Mais bientôt les pantins se levèrent sur la pointe des pieds en faisant le moins de bruit possible. Il se mirent à faire les fous, joyeux de se retrouver tous ensemble.
Cartusse, Diablo et Caramélie vont se promener dans les bois. Ils rencontrent des fleurs.
Caramélie demande à Gaston Naturel s'il y a du caramel dans le coeur de ses fleurs.
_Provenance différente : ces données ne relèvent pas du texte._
(* ===== verification/WalRecord.v ===== *)
(** * Record framing ([internal/wal/record.go])

    [[4B length][1B type][4B header crc32c][4B record crc32c][payload]]: the
    record types, the two checksums and [Encode], with the facts [Replay] relies
    on: the layout of an encoded record, and the fields read back from it. *)

From Stdlib Require Import ZArith Lia.
From S2P Require Import Prelude GoInt Crc.

(** ** Types *)

(** [type Type uint8] and its constants. *)
Notation RecType := byte (only parsing).
Definition TypeMeta : RecType := x01.
Definition TypeEnqueue : RecType := x02.
Definition TypeAck : RecType := x03.
Definition TypeNack : RecType := x04.
Definition TypeLeaseExpire : RecType := x05.
Definition TypeDedup : RecType := x06.

Definition Type_String (t : RecType) : string :=
  if decide (t = TypeMeta) then "META"
  else if decide (t = TypeEnqueue) then "ENQUEUE"
  else if decide (t = TypeAck) then "ACK"
  else if decide (t = TypeNack) then "NACK"
  else if decide (t = TypeLeaseExpire) then "LEASE_EXPIRE"
  else if decide (t = TypeDedup) then "DEDUP"
  else "UNKNOWN".

Definition valid (t : RecType) : bool :=
  (byteZ TypeMeta <=? byteZ t) && (byteZ t <=? byteZ TypeDedup).

Definition HeaderSize : nat := 13.
Definition MaxRecordSize : Z := Z.shiftl 64 20.

(** [type Record struct] *)
Record Record_ := mkRecord {
  r_Type : RecType;
  r_Payload : list byte;
  r_Offset : Z;
}.

Definition EncodedLen (payload : list byte) : nat := (HeaderSize + length payload)%nat.

(** ** Checksums *)

Definition headerChecksum (hdr : list byte) : Z := Checksum (take 5 hdr) crcTable.

Definition recordChecksum (hdr payload : list byte) : Z :=
  let crc := Update 0 crcTable (take 5 hdr) in
  Update crc crcTable payload.

(** ** Encode *)

(** [binary.LittleEndian.PutUint32(hdr[off:off+4], v)] *)
Definition PutUint32 (off : nat) (v : Z) (hdr : list byte) : list byte :=
  take off hdr ++ le_bytes 4 (uint32 v) ++ drop (off + 4) hdr.

Definition encodeHeader (t : RecType) (payload : list byte) : list byte :=
  let hdr := replicate HeaderSize x00 in
  let hdr := PutUint32 0 (Z.of_nat (length payload)) hdr in
  let hdr := <[4%nat := t]> hdr in
  let hdr := PutUint32 5 (headerChecksum hdr) hdr in
  PutUint32 9 (recordChecksum hdr payload) hdr.

Definition Encode (dst : list byte) (t : RecType) (payload : list byte) : list byte :=
  let dst := dst ++ encodeHeader t payload in
  dst ++ payload.

(** ** The layout of an encoded record *)

(** The framing fields the header checksum covers. *)
Definition frame (t : RecType) (payload : list byte) : list byte :=
  le_bytes 4 (uint32 (Z.of_nat (length payload))) ++ [t].

Lemma length_frame t payload : length (frame t payload) = 5%nat.
Proof. unfold frame. by rewrite length_app, length_le_bytes. Qed.

Lemma PutUint32_app pre mid post off v :
  length pre = off -> length mid = 4%nat ->
  PutUint32 off v (pre ++ mid ++ post) = pre ++ le_bytes 4 (uint32 v) ++ post.
Proof.
  intros Hp Hm. unfold PutUint32.
  rewrite (take_app_length' pre (mid ++ post) off) by done.
  do 2 f_equal. rewrite app_assoc. apply drop_app_length'. rewrite length_app. lia.
Qed.

Lemma headerChecksum_layout fr r :
  length fr = 5%nat -> headerChecksum (fr ++ r) = Checksum fr crcTable.
Proof. intros. unfold headerChecksum. by rewrite (take_app_length' fr r 5). Qed.

Lemma recordChecksum_layout fr r payload :
  length fr = 5%nat -> recordChecksum (fr ++ r) payload = Checksum (fr ++ payload) crcTable.
Proof.
  intros. unfold recordChecksum. by rewrite (take_app_length' fr r 5), Update_app.
Qed.

Lemma encodeHeader_layout t payload :
  encodeHeader t payload =
    frame t payload
      ++ le_bytes 4 (Checksum (frame t payload) crcTable)
      ++ le_bytes 4 (Checksum (frame t payload ++ payload) crcTable).
Proof.
  unfold encodeHeader. cbv zeta.
  set (hdr0 := <[4%nat := t]> _).
  assert (hdr0 = frame t payload ++ replicate 4 x00 ++ replicate 4 x00) as ->.
  { subst hdr0. unfold PutUint32, frame, HeaderSize. cbn [le_bytes]. reflexivity. }
  pose proof (length_frame t payload) as Hfr.
  rewrite headerChecksum_layout, PutUint32_app, recordChecksum_layout by done.
  rewrite <- (app_nil_r (replicate 4 x00)), (app_assoc (frame t payload)).
  rewrite PutUint32_app by (rewrite ?length_app, ?length_le_bytes, ?Hfr; done).
  unfold uint32. rewrite !uint_small by apply Checksum_range.
  by rewrite app_nil_r, <- app_assoc.
Qed.

Lemma length_encodeHeader t payload : length (encodeHeader t payload) = HeaderSize.
Proof.
  rewrite encodeHeader_layout, !length_app, !length_le_bytes, length_frame. done.
Qed.

Lemma Encode_nil dst t payload : Encode dst t payload = dst ++ Encode [] t payload.
Proof. unfold Encode. by rewrite app_assoc. Qed.

Lemma Encode_split t payload : Encode [] t payload = encodeHeader t payload ++ payload.
Proof. done. Qed.

Lemma length_Encode t payload : length (Encode [] t payload) = EncodedLen payload.
Proof. by rewrite Encode_split, length_app, length_encodeHeader. Qed.

(** ** Reading the fields of a header *)

(** The four fields [Replay] reads from [hdr]. *)
Definition hdr_length (hdr : list byte) : Z := Uint32 (take 4 hdr).
Definition hdr_header (hdr : list byte) : Z := Uint32 (take 4 (drop 5 hdr)).
Definition hdr_record (hdr : list byte) : Z := Uint32 (take 4 (drop 9 hdr)).
Definition hdr_type (hdr : list byte) : RecType := hdr !!! 4%nat.

Lemma Uint32_take b : Uint32 (take 4 b) = Uint32 b.
Proof. unfold Uint32. by rewrite take_take. Qed.

(** A header is its fields: any 13 bytes are determined by length, type and the
    two stored checksums. *)
Lemma hdr_eta hdr :
  length hdr = HeaderSize ->
  hdr = (le_bytes 4 (hdr_length hdr) ++ [hdr_type hdr])
          ++ le_bytes 4 (hdr_header hdr) ++ le_bytes 4 (hdr_record hdr).
Proof.
  intros H. unfold HeaderSize in H.
  do 14 (destruct hdr as [|? hdr]; try done).
  unfold hdr_length, hdr_header, hdr_record, hdr_type. rewrite !Uint32_take.
  unfold Uint32. simpl take. rewrite !(le_bytes_le_Z [_; _; _; _]). reflexivity.
Qed.

Lemma MaxRecordSize_val : MaxRecordSize = 67108864.
Proof. reflexivity. Qed.

Section Fields.
Context (t : RecType) (payload : list byte).
Hypothesis Hlen : Z.of_nat (length payload) <= MaxRecordSize.

Lemma uint32_length : uint32 (Z.of_nat (length payload)) = Z.of_nat (length payload).
Proof using Hlen. apply uint_small. unfold in_uint. rewrite MaxRecordSize_val in Hlen. lia. Qed.

Lemma encodeHeader_length : hdr_length (encodeHeader t payload) = Z.of_nat (length payload).
Proof using Hlen.
  unfold hdr_length. rewrite encodeHeader_layout, Uint32_take. unfold frame.
  rewrite <- !app_assoc, Uint32_le_bytes; [apply uint32_length|].
  apply uint_range. lia.
Qed.

Lemma encodeHeader_type : hdr_type (encodeHeader t payload) = t.
Proof using. unfold hdr_type. rewrite encodeHeader_layout. reflexivity. Qed.

Lemma encodeHeader_header :
  hdr_header (encodeHeader t payload) = headerChecksum (encodeHeader t payload).
Proof using.
  unfold hdr_header. rewrite encodeHeader_layout, Uint32_take.
  rewrite headerChecksum_layout by apply length_frame.
  rewrite (drop_app_length' (frame t payload)) by by rewrite length_frame.
  by rewrite Uint32_le_bytes by auto with artie.
Qed.

Lemma encodeHeader_record :
  hdr_record (encodeHeader t payload) = recordChecksum (encodeHeader t payload) payload.
Proof using.
  unfold hdr_record. rewrite encodeHeader_layout, Uint32_take.
  rewrite recordChecksum_layout by apply length_frame.
  rewrite app_assoc, drop_app_length'
    by by rewrite length_app, length_frame, length_le_bytes.
  rewrite <- (app_nil_r (le_bytes 4 (Checksum (frame t payload ++ payload) crcTable))).
  by rewrite Uint32_le_bytes by auto with artie.
Qed.
End Fields.

(** The record type [Encode] writes is one [Replay] accepts exactly for the six
    constants. *)
Lemma valid_iff t :
  valid t = true <->
  t ∈ [TypeMeta; TypeEnqueue; TypeAck; TypeNack; TypeLeaseExpire; TypeDedup].
Proof.
  destruct t; split; intros H; try discriminate H;
    try (repeat (rewrite list_elem_of_In in * || simpl in * || intuition congruence); fail);
    try reflexivity.
  all: repeat (apply elem_of_cons in H as [H|H]; [discriminate H|]); inversion H.
Qed.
Caramélie prend une loupe pour mieux regarder dans le coeur des fleurs.
Cartusse remplit de terre un pot de fleur pour y planter un cactus avec du lilas autour.
Pendant ce temps, Nonos cherche des os en fouillant le sol et chante chaque fois qu'il en trouve un. Mais Gaston Naturel arrive à temps pour l'empêcher de piétiner les plantes et les fleurs.
Samélie Châtaigne ramasse des châtaignes en, se piquant les doigts, mais elle fait bien attention à ne pas piétiner les fleurs.
Pendant ce temps, Souplesse prend le porte-fleurs de Gaston Naturel pour en faire une balançoire.
Avant de partir pour le tour du monde, Pantino Francisco, Timid' le marin et Coléreux-le-riche apprennent à nager avec Goûteur comme moniteur.
Le bateau de Timid' le marin prend le large. Timid' le marin encourage ses compagnons : «Ohé, allez les gars, ramez, ramez ! »
Une heure après, la tempête se déchaîne et la mer devient vert foncé. Elle écume de rage. Elle fait des tourbillons, fabrique des rouleaux pour essayer de faire couler le bateau. Tout le monde a peur à bord, sauf Timid' le marin.
Il arrive à vaincre la force de la mer et accoste sur l’île de Pantino. Les marins sont affamés, épuisés.
Quatre heures plus tard, la tempête est calmée. Timid' le marin donne l'ordre du départ. Il fait un soleil splendide et Pantino Francisco amarre son chapeau-gondole derrière le bateau de Timid' le marin. Ils mettent le cap sur l'Australonde.
Les pantins partent sur le train d'été de Bordeaux à Paris : ils ont décidé d'aller à l'opéra voir danser Nila, Lila, Fantomoé et Multicolore. Après quoi, ils iront voir le match au stade Palcadet, entre l'équipe Vertige et l'équipe Tricolore.
Le chemin de fer passe par Angoulême, et les pantins admirent une cathédrale pleine de vitraux.
Ils vont à La Rochelle. Sur le vieux port, ils admirent le bateau de Timid' le marin et le chapeau qui flotte de Pantino Francisco que celui-ci a remis sur sa tête pour aller se promener en ville.
Le voyage est long et ils passent une nuit dans le train. Au petit matin, ils sont à Orléans : que c'est près de Paris !
Melun, plus que 25 km. Youpi ! Juste à ce moment, le train tombe en panne.
Ils s'arrêtent dans un restaurant. Quel bon repas! Ratibou à la sauce lilas.
Solaplitch.
Lima enrobée de chocolat et de crème Chantilly.
Les voici à l'opéra. Les artistes dansent sur une musique de Hiorro.
Ensuite, ils assistent au match Vertige - Tricolore au stade Palcadet.
De retour à la maison, les pantins fêtent l'anniversaire du menuisier : c'est le 29 mai et il a 75 ans.